Among the entries that follow, tally the lines with the string "visited". Give no more than the number.

++++ INFORMATION GIVEN ++++

(** The value of [subspace2D_objective] at the point of root [i]. *)
Definition root_cost (state : subspace2D_state_t) (z : list double) (i : nat)
  : option double :=
  option_map (fun x => subspace2D_objective x state)
    (reduced_point state (zget z (2 * i))).

(** The loop over the roots without the memory: [min] and [mini] after the
    indices [todo], or nothing when the solve of one of the roots visited
    divides by zero. *)
Fixpoint select_root (state : subspace2D_state_t) (z : list double)
    (todo : list nat) (min : double) (mini : Z) : option (double * Z) :=
  match todo with
  | [] => Some (min, mini)
  | i :: todo' =>
      if is_real_root z i then
        match root_cost state z i with
        | Some cost =>
            if (mini <? 0)%Z || Qlt_bool cost min
            then select_root state z todo' cost (Z.of_nat i)
            else select_root state z todo' min mini
        | None => None
        end
      else select_root state z todo' min mini
  end.

(** [state->perm] after the loop over [todo]: the permutation of the last
    real root visited. *)
Fixpoint loop_perm (state : subspace2D_state_t) (z : list double)
    (todo : list nat) (q : gsl_permutation) : gsl_permutation :=
  match todo with
  | [] => q
  | i :: todo' =>
      if is_real_root z i
      then loop_perm state z todo' (solution_perm state (zget z (2 * i)))
      else loop_perm state z todo' q
  end.

(** A call of [subspace2D_step] that stores a step in [dx]: the first two
    branches, and the third one when the root finder succeeds and one of the
    four roots passes the test. *)
Definition step_writes_dx (m : mem) (delta : double) : bool :=
  let state := m_state m in
  Qle_bool (norm_gn state) delta
  || (rank state <? 2)%nat
  || match quartic_coefficients state delta m with
     | Ok (a, _) =>
         let '(status, z, _) := gsl_poly_complex_solve a in
         (status =? GSL_SUCCESS)%Z && existsb (is_real_root z) (seq 0 4)
     | DivByZero => false
     end.

End Views.

(** ** Kernels for the examples

    Exact stand-ins for the kernels on problems with two parameters, where
    the identity is an orthonormal basis of the span of two independent
    steps: the factored matrix is the matrix itself, [Q] is the identity, and
    the 2-by-2 solve is Cramer's rule.  The root finder is a table from
    coefficients to the roots it reports. *)

Definition GSL_EDOM : Z := 1%Z.
Definition GSL_EFAILED : Z := 5%Z.

(** The square root of a rational square (rounded down otherwise). *)
Definition Qsqrt (q : Q) : Q :=
  let r := Qred q in
  Z.sqrt (Qnum r * Zpos (Qden r)) # Qden r.

Definition dotl (u v : gsl_vector) : double :=
  fold_right Qplus 0 (map (fun ab => fst ab * snd ab) (combine u v)).

Definition column (A : gsl_matrix) (j : nat) : gsl_vector :=
  map (fun row => nth j row 0) A.

Definition det2 (A : gsl_matrix) : double :=
  match A with
  | [[a; b]; [c; d]] => a * d - b * c
  | _ => 0
  end.

(** Cramer's rule; no value when the determinant, by which it divides, is
    zero, or when the matrix is not 2-by-2. *)
Definition cramer (A : gsl_matrix) (b : vec2) : option vec2 :=
  match A with
  | [[a00; a01]; [a10; a11]] =>
      if Qeq_bool (det2 A) 0 then None
      else Some (Qred ((a11 * fst b - a01 * snd b) / det2 A),
                 Qred ((a00 * snd b - a10 * fst b) / det2 A))
  | _ => None
  end.

Definition exact_dsyrk (alpha : double) (A : gsl_matrix) (beta : double)
    (C : mat2) : mat2 :=
  Mat2 (Qred (alpha * dotl (column A 0) (column A 0) + beta * m00 C))
       (m01 C)
       (Qred (alpha * dotl (column A 1) (column A 0) + beta * m10 C))
       (Qred (alpha * dotl (column A 1) (column A 1) + beta * m11 C)).

Definition coefficients_eqb (a b : list double) : bool :=
  (List.length a =? List.length b)%nat
  && forallb (fun ab => Qeq_bool (fst ab) (snd ab)) (combine a b).

Definition table_solve (table : list (list double * list double))
    (a : list double) : Z * list double * gsl_poly_complex_workspace :=
  match find (fun e => coefficients_eqb (fst e) a) table with
  | Some e => (GSL_SUCCESS, snd e, a)
  | None => (GSL_EFAILED, [], a)
  end.

Definition exact_kernels (table : list (list double * list double))
  : gsl_kernels :=
  {| gsl_poly_complex_solve := table_solve table;
     gsl_linalg_QRPT_decomp := fun A => (A, [], [0; 1]%nat);
     gsl_linalg_QRPT_solve := fun QR _ _ b => cramer QR b;
     gsl_linalg_QR_Qvec := fun _ _ v => v;
     gsl_linalg_QR_QTvec := fun _ _ v => v;
     gsl_linalg_QR_matQ := fun _ _ A => A;
     gsl_blas_dnrm2 := fun x => Qsqrt (sum_sq x);
     gsl_blas_dgemv := fun alpha A x beta y =>
       map (fun ry => Qred (alpha * dotl (fst ry) x + beta * snd ry))
           (combine A y);
     gsl_blas_dsyrk := exact_dsyrk;
     qr_nonsing := fun QR => if Qeq_bool (det2 QR) 0 then 1%nat else 2%nat |}.

(** The normal equations [J^T J dx = -g] of a two-parameter problem. *)
Definition exact_solver : gsl_multifit_nlinear_solver :=
  {| solver_state := unit;
     init := fun _ ss => (GSL_SUCCESS, ss);
     presolve := fun _ _ ss => (GSL_SUCCESS, ss);
     solve := fun _ g x trust ss =>
       let B := exact_dsyrk 1 (ts_J trust) 0 (Mat2 0 0 0 0) in
       let A := [[m00 B; m10 B]; [m10 B; m11 B]] in
       match cramer A (nth 0 g 0, nth 1 g 0) with
       | None => (GSL_EDOM, x, ss)
       | Some y => (GSL_SUCCESS, [- fst y; - snd y], ss)
       end |}.

(** A freshly allocated state for [n = p = 2]. *)
Definition blank_state : subspace2D_state_t :=
  {| n := 2; p := 2; dx_gn := [0; 0]; dx_sd := [0; 0];
     norm_gn := 0; norm_sd := 0; workp := [0; 0]; workn := [0; 0];
     W := [[0; 0]; [0; 0]]; J := [[0; 0]; [0; 0]]; tau := [0; 0];
     subg := (0, 0); subB := Mat2 0 0 0 0; perm := [0; 1]%nat;
     trB := 0; detB := 0; normg := 0; term0 := 0; term1 := 0;
     rank := 0; poly_p := [] |}.

(** The state the preloop leaves for [J = [[4,3],[0,4]]], [f = (0,1)],
    [g = J^T f = (0,4)]: the steps are independent, [rank = 2]. *)
Definition rank2_trust : trust_state :=
  {| ts_f := [0; 1]; ts_g := [0; 4]; ts_J := [[4; 3]; [0; 4]] |}.

Definition rank2_state : subspace2D_state_t :=
  {| n := 2; p := 2; dx_gn := [3 # 16; - (1 # 4)]; dx_sd := [0; - (4 # 25)];
     norm_gn := 5 # 16; norm_sd := 4 # 25; workp := [0; 4];
     workn := [12; 16];
     W := [[0; 3 # 16]; [- (4 # 25); - (1 # 4)]]; J := [[4; 3]; [0; 4]];
     tau := []; subg := (0, 4); subB := Mat2 16 0 12 25;
     perm := [0; 1]%nat;
     trB := 41; detB := 256; normg := 4; term0 := 6400; term1 := 256;
     rank := 2; poly_p := [] |}.

(** The state the preloop leaves for [J = I], [f = g = (3,4)]: both steps
    are [(-3,-4)], [rank = 1]. *)
Definition rank1_state : subspace2D_state_t :=
  {| n := 2; p := 2; dx_gn := [- 3; - 4]; dx_sd := [- 3; - 4];
     norm_gn := 5; norm_sd := 5; workp := [0; 0]; workn := [3; 4];
     W := [[- 3; - 3]; [- 4; - 4]]; J := [[0; 0]; [0; 0]]; tau := [];
     subg := (0, 0); subB := Mat2 0 0 0 0; perm := [0; 1]%nat;
     trB := 0; detB := 0; normg := 0; term0 := 0; term1 := 0;
     rank := 1; poly_p := [] |}.

(** The quartic of [rank2_state] for [delta = 37/349] and its roots:
    lambda = 19 exactly, one more real root and a complex pair, rounded. *)
Definition quartic_37_349 : list double :=
  [- (689807616 # 1369); - (33624064 # 1369); 1053401 # 1369; 82; 1].

Definition roots_37_349 : list double :=
  [- (6662011493 # 100000000); 0;
   - (1718994253 # 100000000); 1012825136 # 100000000;
   - (1718994253 # 100000000); - (1012825136 # 100000000);
   19; 0].

(** The quartic of [rank2_state] for [delta = 1/4], and a report of the
    root finder in which the two real roots carry an imaginary part of 1e-6,
    so that no root passes the realness test. *)
Definition quartic_1_4 : list double :=
  [- 36864; 12800; 1937; 82; 1].

Definition roots_1_4 : list double :=
  [213 # 100; 1 # 1000000;
   - (4684 # 100); - (1 # 1000000);
   - (1865 # 100); 467 # 100;
   - (1865 # 100); - (467 # 100)].


Definition quartic_5_2 : list double := [- 3; - 4; 2; 4; 1].

Definition roots_5_2 : list double := [- 1; 0; - 1; 0; 1; 0; - 3; 0].

Definition example_kernels : gsl_kernels :=
  exact_kernels [(quartic_37_349, roots_37_349); (quartic_1_4, roots_1_4);
                 (quartic_5_2, roots_5_2)].

(** A first call at the solution: [J = I], [f = 0], so [g = J^T f = 0] and
    [J g = 0]. *)
Definition stationary_trust : trust_state :=
  {| ts_f := [0; 0]; ts_g := [0; 0]; ts_J := [[1; 0]; [0; 1]] |}.

Definition blank_mem : mem := Mem blank_state [0; 0] [].

(** The memory after the preloop of [rank2_trust] with the exact kernels:
    [rank2_state], with some fractions not in lowest terms. *)
Definition rank2_run : mem :=
  Eval vm_compute in
    match @subspace2D_preloop example_kernels exact_solver rank2_trust tt
            blank_mem with
    | Ok (_, m') => m'
    | DivByZero => blank_mem
    end.

Definition rank2_mem : mem := Mem rank2_state [0; 0] [].
Definition rank1_mem : mem := Mem rank1_state [0; 0] [].

(** The memory after two calls on [rank2_mem]: one with [delta = 37/349],
    which takes the third branch, and one with [delta = 1], which stores
    [dx_gn]. *)
Definition replay_mem : mem :=
  Eval vm_compute in
    match @subspace2D_step example_kernels (37 # 349) rank2_mem with
    | Ok (_, m1) =>
        match @subspace2D_step example_kernels 1 m1 with
        | Ok (_, m2) => m2
        | DivByZero => rank2_mem
        end
    | DivByZero => rank2_mem
    end.

(** * Theorems *)

(** ** Comparisons on doubles *)

Lemma Qlt_bool_iff (x y : Q) : Qlt_bool x y = true <-> x < y.
Proof.
  unfold Qlt_bool. rewrite negb_true_iff. split; intro H.
  - apply Qnot_le_lt. intro L. apply Qle_bool_iff in L. congruence.
  - destruct (Qle_bool y x) eqn:E; [|reflexivity].
    apply Qle_bool_iff in E. exfalso. apply (Qlt_not_le _ _ H E).
Qed.

Lemma Qle_bool_false_iff (x y : Q) : Qle_bool x y = false <-> y < x.
Proof.
  rewrite <- Qlt_bool_iff. unfold Qlt_bool. rewrite negb_true_iff. tauto.
Qed.


Lemma Qeq_bool_false_neq (x : Q) : ~ x == 0 -> Qeq_bool x 0 = false.
Proof.
  intro H. destruct (Qeq_bool x 0) eqn:E; [|reflexivity].
  apply Qeq_bool_iff in E. contradiction.
Qed.

(** ** The monad *)

Lemma bind_Ok {A B} (c : M A) (k : A -> M B) (m m' : mem) (a : A) :
  c m = Ok (a, m') -> bind c k m = k a m'.
Proof. unfold bind. intros ->. reflexivity. Qed.

Lemma bind_DivByZero {A B} (c : M A) (k : A -> M B) (m : mem) :
  c m = DivByZero -> bind c k m = DivByZero.
Proof. unfold bind. intros ->. reflexivity. Qed.

Lemma fdiv_Ok (x y : double) (m : mem) :
  ~ y == 0 -> fdiv x y m = Ok (x / y, m).
Proof. intro H. unfold fdiv. rewrite (Qeq_bool_false_neq _ H). reflexivity. Qed.

Lemma fdiv_zero (x y : double) (m : mem) :
  y == 0 -> fdiv x y m = DivByZero.
Proof.
  intro H. unfold fdiv. apply Qeq_bool_iff in H. rewrite H. reflexivity.
Qed.

Ltac monad_run :=
  unfold GSL_ERROR, GSL_ERROR_RETURN, GSL_ERROR_RETURN_NOTHING;
  unfold bind, ret, get_state, put_state, get_dx, put_dx, modify, emit; simpl.

(** ** Weakest preconditions *)

Lemma wp_ret {A} D (a : A) (Q : A -> mem -> Prop) m :
  Q a m -> wp D (ret a) Q m.
Proof. intro H. exact H. Qed.

Lemma wp_bind {A B} D (c : M A) (k : A -> M B) (Q : B -> mem -> Prop) m :
  wp D c (fun a m' => wp D (k a) Q m') m -> wp D (bind c k) Q m.
Proof.
  unfold wp, bind. destruct (c m) as [[a m']|]; intro H; exact H.
Qed.

Lemma wp_get_state D (Q : subspace2D_state_t -> mem -> Prop) m :
  Q (m_state m) m -> wp D get_state Q m.
Proof. intro H. exact H. Qed.

Lemma wp_put_state D s (Q : unit -> mem -> Prop) m :
  Q tt (Mem s (m_dx m) (m_log m)) -> wp D (put_state s) Q m.
Proof. intro H. exact H. Qed.

Lemma wp_modify D f (Q : unit -> mem -> Prop) m :
  Q tt (Mem (f (m_state m)) (m_dx m) (m_log m)) -> wp D (modify f) Q m.
Proof. intro H. exact H. Qed.

(** A write whose effect on the state the proof does not need. *)
Lemma wp_modify_any D f (Q : unit -> mem -> Prop) m :
  (forall s, Q tt (Mem s (m_dx m) (m_log m))) -> wp D (modify f) Q m.
Proof. intro H. apply wp_modify, H. Qed.

Lemma wp_fdiv (D : Prop) x y (Q : double -> mem -> Prop) m :
  (y == 0 -> D) -> (~ y == 0 -> Q (x / y) m) -> wp D (fdiv x y) Q m.
Proof.
  intros Hz Hnz. unfold wp, fdiv.
  destruct (Qeq_bool y 0) eqn:E.
  - apply Hz, Qeq_bool_iff, E.
  - apply Hnz. intro H. apply Qeq_bool_iff in H. congruence.
Qed.

Lemma wp_gsl_vector_get D v i (Q : double -> mem -> Prop) m :
  (forall x log, Q x (Mem (m_state m) (m_dx m) log)) ->
  wp D (gsl_vector_get v i) Q m.
Proof.
  intro H. unfold wp, gsl_vector_get, GSL_ERROR_RETURN. destruct m as [s dx log].
  destruct (List.length v <=? i)%nat; apply H.
Qed.

Lemma wp_Ok {A} (c : M A) (Q : A -> mem -> Prop) m a m' :
  wp True c Q m -> c m = Ok (a, m') -> Q a m'.
Proof. unfold wp. intros H E. rewrite E in H. exact H. Qed.

Lemma wp_total {A} (c : M A) (Q : A -> mem -> Prop) m :
  wp False c Q m -> exists a m', c m = Ok (a, m') /\ Q a m'.
Proof.
  unfold wp. destruct (c m) as [[a m']|]; intro H; [|destruct H].
  exists a, m'. split; [reflexivity|exact H].
Qed.

Global Opaque wp.

(** One step of a run whose writes the proof does not need. *)
Ltac wp_forget_step :=
  lazymatch goal with
  | |- wp _ (bind _ _) _ _ => apply wp_bind
  | |- wp _ (modify _) _ _ => apply wp_modify_any; intros ?s
  | |- wp _ get_state _ _ => apply wp_get_state
  | |- wp _ (gsl_vector_get _ _) _ _ =>
      apply wp_gsl_vector_get; intros ?gi ?log
  end;
  cbv beta; cbn [m_state m_dx m_log].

++++

### WRITTEN ANSWER
2